MacNEIL: Okay. Well, thank you. We`ll come back. In the meantime, let`s look at some of the projects that have been springing up around the country in response to the strains caused by the 1973 OPEC oil embargo and price increase. While the majority of large solar projects are being built and planned for the South and Southwest, the development of solar energy has not been limited to the so-called Sunbelt. WGBH reporter Art Cohen took a look at the work of some scientists, inventors and tinkerers in the Boston area.
ART COHEN, WGBH, Reporting: Solar heat is touted by some as the salvation of New England. Energy from the sun is free, but skeptics say the technology needed to capture and use it is still too expensive to be practical. Tell that to Bob and Nancy Pitman of Tewkesbury, who have designed and built a solar home from scratch. The solar installation is not yet complete, but when it is it will produce about half the home`s heat and hot water from sunlight. The clincher -- this solar installation adds just a few thousand dollars to the price of the house. And it is by no means the only solar hot water and heating installation in Massachusetts.

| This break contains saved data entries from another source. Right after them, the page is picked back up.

(** ** [namespace physics::ground_to_ground_projectile_motion]

    The templates are taken at [T = double], as [test()] instantiates them.
    A [double] is an IEEE 754 binary64 value: a [spec_float] with precision
    53 and maximal exponent 1024, every operation rounding to nearest, ties
    to even.  [std::sin], [std::cos] and [std::pow] belong to the C library,
    not to this program: the functions take them as parameters. *)
Module ground_to_ground_projectile_motion.

Definition double : Type := spec_float.
Definition prec : Z := 53.
Definition emax : Z := 1024.

Definition fmul : double -> double -> double := SFmul prec emax.
Definition fdiv : double -> double -> double := SFdiv prec emax.

(** The [double] nearest to an integer literal. *)
Definition of_Z (z : Z) : double :=
  binary_normalize prec emax z 0 false.

(** A value of the type: canonical mantissa, exponent within bounds. *)
Definition is_double (v : double) : Prop := valid_binary prec emax v = true.

(** [std::isfinite]. *)
Definition is_finite (v : double) : bool :=
  match v with
  | S754_zero _ | S754_finite _ _ _ => true
  | _ => false
  end.

Definition zero : double := S754_zero false.
Definition one : double := Eval vm_compute in of_Z 1.
Definition two : double := Eval vm_compute in of_Z 2.

(** [a == b] and [a < b] on [double]. *)
Definition feqb : double -> double -> bool := SFeqb.
Definition fltb : double -> double -> bool := SFltb.

(** [M_PI], the [double] 0x1.921fb54442d18p+1. *)
Definition M_PI : double := S754_finite false 7074237752028440 (-51).

(** [constexpr double GRAVITY = 9.81;] *)
Definition GRAVITY : double :=
  Eval vm_compute in fdiv (of_Z 981) (of_Z 100).

(** [return degrees * (M_PI / 180.0);] *)
Definition degrees_to_radians (degrees : double) : double :=
  fmul degrees (fdiv M_PI (of_Z 180)).

Section Libm.

Variables sin cos : double -> double.
Variable pow : double -> double -> double.

(** [double Viy = initial_velocity * std::sin(degrees_to_radians(angle));
     return (2.0 * Viy) / gravity;] *)
Definition time_of_flight (initial_velocity angle gravity : double)
  : double :=
  let Viy := fmul initial_velocity (sin (degrees_to_radians angle)) in
  fdiv (fmul two Viy) gravity.

(** [double Vix = initial_velocity * std::cos(degrees_to_radians(angle));
     return Vix * time;] *)
Definition horizontal_range (initial_velocity angle time : double)
  : double :=
  let Vix := fmul initial_velocity (cos (degrees_to_radians angle)) in
  fmul Vix time.

(** [double Viy = initial_velocity * std::sin(degrees_to_radians(angle));
     return (std::pow(Viy, 2)) / (2.0 * gravity);] *)
Definition max_height (initial_velocity angle gravity : double)
  : double :=
  let Viy := fmul initial_velocity (sin (degrees_to_radians angle)) in
  fdiv (pow Viy two) (fmul two gravity).

End Libm.

(** Unary minus on [double].  [spec_float] has a single NaN, without
    sign bit or payload, and [fopp] leaves it as it is; the C++ operator
    flips the sign bit of a NaN.  On every other value [fopp] is the C++
    operator. *)
Definition fopp : double -> double := SFopp.

(** [std::isnan]. *)
Definition is_nan (a : double) : bool :=
  match a with
  | S754_nan => true
  | _ => false
  end.

(** [b] is [a] with the opposite sign; when [a] is a NaN, [b] is a NaN
    too and nothing is said of its sign bit. *)
Definition negated (a b : double) : Prop :=
  if is_nan a then is_nan b = true else b = fopp a.

End ground_to_ground_projectile_motion.

(** * Properties *)

(** ** Arithmetic on [int] *)

Lemma Int32_wrap_in_range (z : Z) :
  Int32.in_range z -> Int32.wrap z = z.
Proof.
  unfold Int32.in_range, Int32.wrap, Int32.min_int, Int32.max_int,
    Int32.modulus.
  intros Hz.
  rewrite Z.mod_small; lia.
Qed.

(** ** Convex hull *)

Section ConvexHullFacts.

Import ConvexHull.




Lemma fold_left_below {A : Type} (f : nat -> A -> nat) (n : nat) :
  forall (l : list A) (a : nat),
    (a < n)%nat ->
    (forall acc i, (acc < n)%nat -> In i l -> (f acc i < n)%nat) ->
    (fold_left f l a < n)%nat.
Proof.
  induction l as [| i l IH]; intros a Ha Hf; simpl.
  - exact Ha.
  - apply IH.
    + apply Hf; [exact Ha | now left].
    + intros acc j Hacc Hj. apply Hf; [exact Hacc | now right].
Qed.

Lemma find_leftmost_lt (points : list Point) :
  (0 < length points)%nat -> (find_leftmost points < length points)%nat.
Proof.
  intros Hn. unfold find_leftmost.
  apply fold_left_below; [exact Hn |].
  intros acc i Hacc Hi. unfold leftmost_step.
  apply in_seq in Hi.
  destruct (x (pt points i) <? x (pt points acc)); lia.
Qed.

Lemma next_vertex_lt (points : list Point) (p : nat) :
  (0 < length points)%nat -> (next_vertex points p < length points)%nat.
Proof.
  intros Hn. unfold next_vertex.
  apply fold_left_below.
  - apply Nat.mod_upper_bound. lia.
  - intros acc i Hacc Hi. unfold candidate_step.
    apply in_seq in Hi.
    destruct (orientation _ _ _ =? 2); lia.
Qed.
Lemma add_then_remove_new_witness :
  snd (Cart.removeFromCart "NK-001" None
         (snd (Cart.addToCart false None [Cart.mkProduct "NK-001" "Mug" 1299] "NK-001"
                 (Some 3%Z) [Cart.mkCartItem "NK-002" "Cap" 999 1])))
  = [Cart.mkCartItem "NK-002" "Cap" 999 1].
Proof.
  exact (add_then_remove_new [Cart.mkProduct "NK-001" "Mug" 1299] "NK-001" (Some 3%Z)
           [Cart.mkCartItem "NK-002" "Cap" 999 1] (Cart.mkProduct "NK-001" "Mug" 1299)
           eq_refl eq_refl).
Defined.

Lemma find_map_update pid (f : Cart.CartItem -> Cart.CartItem) cart it :
  (forall x, Cart.id (f x) = Cart.id x) ->
  find (fun item => String.eqb (Cart.id item) pid) cart = Some it ->
  find (fun item => String.eqb (Cart.id item) pid)
       (map (fun item => if String.eqb (Cart.id item) pid then f item else item) cart)
  = Some (f it).
Proof.
  intros Hf. induction cart as [|x cart IH]; simpl; [discriminate|].
  destruct (String.eqb (Cart.id x) pid) eqn:E.
  - intros H; injection H as <-. rewrite Hf, E. reflexivity.
  - rewrite E. exact IH.
Qed.

(** X7: with integer quantities, adding [q > 0] units of a product already
    in the cart (with a positive quantity) and then removing [q] units of it
    gives back the original cart, as long as every quantity of the cart
    plus [q] stays within [2^53] (the range where JavaScript numbers add
    and subtract integers exactly). *)
Theorem add_then_remove_existing products pid q cart p it
  (Hp : find (fun p => String.eqb (Cart.product_id p) pid) products = Some p)
  (Hit : find (fun item => String.eqb (Cart.id item) pid) cart = Some it)
  (Hpos : (0 < Cart.quantity it)%Z) (Hq : (0 < q)%Z)
  (Hsafe : Forall (fun item => (Z.abs (Cart.quantity item) + q <= 2 ^ 53)%Z) cart) :
  snd (Cart.removeFromCart pid (Some q)
         (snd (Cart.addToCart false None products pid (Some q) cart))) = cart.
Proof.
  rewrite addToCart_ready. simpl. rewrite Hp.
  assert (Hex : existsb (fun item => String.eqb (Cart.id item) pid) cart = true).
  { apply existsb_exists. exists it. split; [exact (proj1 (find_some _ _ Hit))|].
    exact (proj2 (find_some _ _ Hit)). }
  rewrite Hex. simpl. unfold Cart.removeFromCart.
  rewrite (find_map_update pid (fun item => Cart.with_quantity item (Cart.quantity item + q))
             cart it (fun x => eq_refl) Hit).
  simpl.
  assert (Hlt : (Cart.quantity it + q <=? q)%Z = false) by (apply Z.leb_gt; lia).
  rewrite Hlt. simpl. rewrite map_map.
  transitivity (map (fun x => x) cart); [|apply map_id].
  apply map_ext. intros [i n pr qu]. simpl.
  destruct (String.eqb i pid) eqn:E; simpl; rewrite E; [|reflexivity].
  unfold Cart.with_quantity. simpl. f_equal. lia.
Qed.

Lemma add_then_remove_existing_witness :
  snd (Cart.removeFromCart "NK-001" (Some 2%Z)
         (snd (Cart.addToCart false None [Cart.mkProduct "NK-001" "Mug" 1299] "NK-001"
                 (Some 2%Z) [Cart.mkCartItem "NK-001" "Mug" 1299 1])))
  = [Cart.mkCartItem "NK-001" "Mug" 1299 1].
Proof.
  refine (add_then_remove_existing [Cart.mkProduct "NK-001" "Mug" 1299] "NK-001" 2
            [Cart.mkCartItem "NK-001" "Mug" 1299 1] (Cart.mkProduct "NK-001" "Mug" 1299)
            (Cart.mkCartItem "NK-001" "Mug" 1299 1) eq_refl eq_refl _ _ _);
    [simpl; lia | lia | repeat constructor; simpl; lia].
Defined.

(** X8: [removeFromCart] without a quantity, or with one at least the
    quantity of the product's line, removes every line of that product and
    keeps all other lines in order. *)
Theorem removeFromCart_all pid quantity_arg cart it
  (Hit : find (fun item => String.eqb (Cart.id item) pid) cart = Some it)
  (Hq : match quantity_arg with None => True | Some q => (Cart.quantity it <= q)%Z end) :
  snd (Cart.removeFromCart pid quantity_arg cart)
    = filter (fun item => negb (String.eqb (Cart.id item) pid)) cart /\
  ~ In pid (map Cart.id (snd (Cart.removeFromCart pid quantity_arg cart))).
Proof.
  assert (Hr : snd (Cart.removeFromCart pid quantity_arg cart)
               = filter (fun item => negb (String.eqb (Cart.id item) pid)) cart).
  { unfold Cart.removeFromCart. rewrite Hit.
    destruct quantity_arg as [q|]; simpl; [|reflexivity].
    apply Z.leb_le in Hq. rewrite Hq. reflexivity. }
  split; [exact Hr|]. rewrite Hr. intros Hin.
  apply in_map_iff in Hin as (x & Hx & Hin). apply filter_In in Hin as [_ Hn].
  rewrite Hx, String.eqb_refl in Hn. discriminate.
Qed.

Lemma removeFromCart_all_witness :
  snd (Cart.removeFromCart "NK-001" (Some 5%Z)
         [Cart.mkCartItem "NK-001" "Mug" 1299 2; Cart.mkCartItem "NK-002" "Cap" 999 1])
    = [Cart.mkCartItem "NK-002" "Cap" 999 1] /\
  ~ In "NK-001" (map Cart.id (snd (Cart.removeFromCart "NK-001" (Some 5%Z)
         [Cart.mkCartItem "NK-001" "Mug" 1299 2; Cart.mkCartItem "NK-002" "Cap" 999 1]))).
Proof.
  refine (removeFromCart_all "NK-001" (Some 5%Z)
            [Cart.mkCartItem "NK-001" "Mug" 1299 2; Cart.mkCartItem "NK-002" "Cap" 999 1]
            (Cart.mkCartItem "NK-001" "Mug" 1299 2) eq_refl _). simpl. lia.
Defined.

(* ------------------------------------------------------------------ *)
(** ** Error texts *)

Lemma prefixb_app (n r : string) : prefixb n (n ++ r) = true.
Proof. induction n as [|a n IH]; simpl; [reflexivity|]. rewrite Ascii.eqb_refl. exact IH. Qed.

Lemma includes_app_l (p s n : string) : includes s n = true -> includes (p ++ s) n = true.
Proof.
  induction p as [|a p IH]; simpl; [auto|]. intros H. rewrite (IH H). apply orb_true_r.
Qed.

Lemma includes_prefix (m r : string) : includes (m ++ r) m = true.
Proof. destruct m as [|a m]; simpl; [destruct r; reflexivity|]. rewrite Ascii.eqb_refl, prefixb_app. reflexivity. Qed.

(** X9: whatever the error, the text shown by [getErrorMessage] quotes the
    error's [message] and tells the user that the cart has been preserved. *)
Theorem getErrorMessage_mentions (e : PurchaseError) :
  includes (getErrorMessage e) (message e) = true /\
  includes (getErrorMessage e) "Your cart has been preserved" = true.
Proof.
  unfold getErrorMessage. destruct (type e); split;
    apply includes_app_l; (apply includes_prefix || (apply includes_app_l; reflexivity)).
Qed.

(** X10: the history line [formatErrorForHistory] builds for a classified
    error ends with the raw text the error was classified from, or with
    ["No details"] when that text is empty. *)
Theorem formatErrorForHistory_classified (v : JsVal) (e : PurchaseError) (em ts : string)
  (Hc : classifyError v = Some e) (Hm : extractMessage v = JStr em) :
  formatErrorForHistory ts e =
    "❌ Failed Order (" ++ ts ++ "): " ++ message e ++ " - "
    ++ (if String.eqb em "" then "No details" else em).
Proof.
  unfold classifyError in Hc. rewrite Hm in Hc. injection Hc as <-.
  unfold formatErrorForHistory, or_default.
  assert (Hd : details (classifyLower em (toLowerCase em)) = Some em).
  { unfold classifyLower;
      repeat match goal with |- context [if ?c then _ else _] => destruct c end;
      reflexivity. }
  rewrite Hd. reflexivity.
Qed.

Lemma formatErrorForHistory_classified_witness :
  formatErrorForHistory "10:00:00"
    (mkPurchaseError Network "Cannot connect to checkout service" (Some "Failed to fetch") true)
  = "❌ Failed Order (10:00:00): Cannot connect to checkout service - Failed to fetch".
Proof.
  exact (formatErrorForHistory_classified (JError "Failed to fetch")
           (mkPurchaseError Network "Cannot connect to checkout service" (Some "Failed to fetch") true)
           "Failed to fetch" "10:00:00" eq_refl eq_refl).
Defined.

(* ------------------------------------------------------------------ *)
(** ** What [processPurchase] sends and keeps *)

Lemma pollEvents_S url j :
  pollEvents url (S j) = app [EvSleep 5000; EvGet url] (pollEvents url j).
Proof. reflexivity. Qed.

Lemma poll_loop_log poll url : forall k a ls ups log,
  exists j, (j <= k)%nat /\
    snd (poll_loop poll url k a ls ups log) = app log (pollEvents url j).
Proof.
  induction k as [|k IH]; intros a ls ups log; simpl.
  - exists 0%nat. rewrite app_nil_r. auto.
  - destruct (a <? maxAttempts)%nat; [|exists 0%nat; rewrite app_nil_r; split; [lia|reflexivity]].
    destruct (poll (S a)) as [sd| |m];
      [|exists 1%nat; split; [lia|reflexivity] ..].
    destruct (collect_step ls ups (status_message sd)) as [ls' ups'].
    destruct (String.eqb (status sd) "completed"); [exists 1%nat; split; [lia|reflexivity]|].
    destruct (String.eqb (status sd) "failed"); [exists 1%nat; split; [lia|reflexivity]|].
    destruct (IH (S a) ls' ups' (app log [EvSleep 5000; EvGet url])) as (j & Hj & Hl).
    exists (S j). split; [lia|]. rewrite Hl, pollEvents_S, app_assoc. reflexivity.
Qed.
(** C2, amended: the counts a render shows are those of the whole cached
    list, whatever the filter, the search string and the sort option are;
    the count of each member is the number of cached records whose status is
    that member; the five counts add up to the number of cached records whose
    status is one of the five members, which is the number of cached records
    when every cached status is a member; the [all] count is the number of
    cached records. *)
Theorem C2_status_counts (hostTrim hostLower : string → string)
    (localeCompare : string → string → Z) (stringOf : JsVal → string)
    (items : list Item) (f : StatusFilter) (q : string) (o : SortOption)
    (v : Rt.View) :
  Rt.derive hostTrim hostLower localeCompare stringOf items f q o = Some v →
  (∀ f' q' o' v',
     Rt.derive hostTrim hostLower localeCompare stringOf items f' q' o' = Some v' →
     Rt.counts v' = Rt.counts v ∧ Rt.total v' = Rt.total v)
  ∧ (∀ s, badge (Rt.counts v) s
          = length (List.filter
                      (λ i, bool_decide (status_of_val (item_status i) = Some s))
                      items))
  ∧ (badge (Rt.counts v) applied + badge (Rt.counts v) online_assessment
     + badge (Rt.counts v) interview + badge (Rt.counts v) offer
     + badge (Rt.counts v) rejected
     = length (List.filter knownStatus items))%nat
  ∧ (Forall (λ i, is_InternshipStatus (item_status i)) items →
     (badge (Rt.counts v) applied + badge (Rt.counts v) online_assessment
      + badge (Rt.counts v) interview + badge (Rt.counts v) offer
      + badge (Rt.counts v) rejected = Rt.total v)%nat)
  ∧ Rt.total v = length items.
Proof.
  unfold Rt.derive. intros H.
  destruct (Rt.sortedInternships _ _ _ o) as [rows|]; [| done].
  injection H as <-. simpl.
  split; [| split; [| split; [| split]]].
  - intros f' q' o' v' H'.
    destruct (Rt.sortedInternships _ _ _ o') as [rows'|]; [| done].
    by injection H' as <-.
  - intros s. by rewrite Rt_badge_statusCounts, Rt_countWithStatus_filter.
  - rewrite !Rt_badge_statusCounts. apply Rt_countWithStatus_sum.
  - intros Hall. rewrite !Rt_badge_statusCounts, Rt_countWithStatus_sum.
    by rewrite (filter_knownStatus_all items Hall).
  - done.
Qed.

But it isn`t just homeowners who are heating with solar; industry is, too. New England Telephone has installed solar in two of its buildings. This installation in Acton will provide about thirty percent of the heat for the main part of the building. And engineers from Bell Labs are evaluating the system to see if it can be adapted to the Bell System`s 10,000 buildings nationwide. The phone company is even thinking of using the sun to provide electricity to operate the switching equipment. Appropriately enough, the Massachusetts Audubon Society has also gotten into the act. It has installed a huge solar demonstration project at its headquarters in Lincoln. The system will supply thirty to fifty percent of the heat for the building. All of these installations use conventional solar technology, and that is expensive. At current energy prices, the average installation will take at least ten years to pay for itself. But future technology promises to be cheaper, and in fact may already be here.
MIT engineers unveiled a small experimental classroom building which will get eighty percent of its heat from the sun. The materials used in the heating system cost only $1,500 and should be available to the public within a year. The entire building acts as a solar collector. Large windows on the south side of the building let in the sunlight. Venetian blinds, with a mirror coating on the top, reflect the sunlight up to the ceiling. A special salt mixture in the ceiling tiles absorbs the heat. At night, when there is no light striking the ceiling, the heat stored in the salt mixture radiates back into the room. And the windows of the building consist of a newly developed plastic material embedded between panes of glass, which makes the windows better insulators.
TIMOTHY JOHNSON, MIT: For February we found that we`re getting about sixty percent of our heat supplied by the sun. This, of course, is one of our coldest months, and over the whole heating season we expect to get about eighty percent, on average, of our heat supplied by the sun.
MacNEIL: The reporter on that piece was Art Cohen from Station WGBH in Boston. The solar heating concept used there is a variation of one of the most common technologies used to get energy from the sun: simply solar heating. Scientists are working on a number of other methods to harness the sun`s power. Electricity can be directly generated from the sun by using panels with chips -- usually made of silicone -- which transform sunlight into electricity. So far this form of power is still quite expensive and is not a commercially viable alternative to existing energy sources. Scientists are also working to convert organic matter, such as solid waste, into usable fuel. This process, known as biomass conversion, works on the principle of photosynthesis. Since heat from the sun creates the temperature variations that cause wind, scientists have lumped development of modern windmills under the solar heading.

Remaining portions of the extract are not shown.